Parmi ces projets et à titre d’exemples on peut en citer deux :

* l’établissement d’une zone franche à Zarzis, qui date de plus 15 ans et qui est resté sur le papier. L’Etat proposera aux BBI de construire cette zone franche; ils le géreront et loueront les locaux; un bureau du fisc y sera installé pour la perception des faibles impôts et/ou des taxes préalablement fixées. Concrètement, un cahier des charges sera établi d’un commun accord entre l’Etat et les BBI et qui fixera toutes les modalités pratiques et réglementaires (liste des produits prohibés à l’import et à l’export, périodicité de la perception des taxes, etc.);

* les citoyens libyens sont de très grands demandeurs de soins médicaux en Tunisie. L’Etat proposera aux BBI d’investir dans la construction d’une clinique rassemblant toutes les spécialités médicales, à Ben Guerdane par exemple. L’Etat s’engagera à pourvoir la clinique des spécialités nécessaires selon la demande. Comme pour la zone franche, un cahier des charges approprié sera préétabli;

D’une manière plus générale, mise à part le pétrole, ressource naturelle qui a fait l’objet de plusieurs contestations sociales «provoquées»; la région de Tataouine a d’importantes richesses naturelles dans son sol et sous-sol (premier ou second gisement mondial de ‘GIBSS’ sous-exploité par une unique entreprise, des carrières de marbres multicolores, d’importantes nappes phréatiques d’eau douce, des plantes aromatiques et médicinales exportées à l’état brut aux Etats-Unis et au Canada…).

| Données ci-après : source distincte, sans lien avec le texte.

(* ===== verification/Prime25519.v ===== *)
(** * The prime 2^255 - 19

    The words of Curve25519.v are a field: the prime has a chain of Pocklington certificates, with
    trial division for the small factors. *)
From Stdlib Require Import Znumtheory.
From S2P Require Import Prelude Congruence.

Local Open Scope Z_scope.

Definition P25519 : Z := 2 ^ 255 - 19.

Lemma prime_25519 : prime P25519.
Proof.
  assert (H1 : prime 31757755568855353).
  { apply (pocklington_check_prime _ [(430751, 2); (4153, 2)]); [vm_compute; reflexivity|]. constructor; [apply (trial_check_prime _ 700)|constructor; [apply (trial_check_prime _ 100)|constructor]]; vm_compute; reflexivity. }
  assert (H2 : prime 1919519569386763).
  { apply (pocklington_check_prime _ [(8574133, 2); (127, 2)]); [vm_compute; reflexivity|]. constructor; [apply (trial_check_prime _ 3000)|constructor; [apply (trial_check_prime _ 20)|constructor]]; vm_compute; reflexivity. }
  assert (H3 : prime 75445702479781427272750846543864801).
  { apply (pocklington_check_prime _ [(1919519569386763, 2); (75707, 2)]); [vm_compute; reflexivity|]. constructor; [exact H2|constructor; [apply (trial_check_prime _ 300); vm_compute; reflexivity|constructor]]. }
  assert (H4 : prime 74058212732561358302231226437062788676166966415465897661863160754340907).
  { apply (pocklington_check_prime _ [(75445702479781427272750846543864801, 2); (31757755568855353, 2)]); [vm_compute; reflexivity|]. constructor; [exact H3|constructor; [exact H1|constructor]]. }
  apply (pocklington_check_prime _ [(74058212732561358302231226437062788676166966415465897661863160754340907, 2)]); [vm_compute; reflexivity|]. constructor; [exact H4|constructor].
Qed.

De façon parallèle, une sévère et stricte réglementation devra être établie pour sanctionner les récidivistes.

Cet ensemble de suggestions est orienté à contre-courant de la lutte contre les contrebandiers et les commerçants transfrontaliers. Après six décennies de laxisme complice de l’Etat, nous estimons que la chasse aux sorcières entreprise par le chef du gouvernement est contre-productive. La rationalité et l’efficacité exigent de tirer profit de la manne financière (hors système bancaire) détenue par les BBI en contrepartie d’une légalisation négociée : une entrée des BBI dans le secteur structuré légal. Une négociation Win-Win.

* Professeur universitaire en économie et statistique, spécialiste du secteur informel.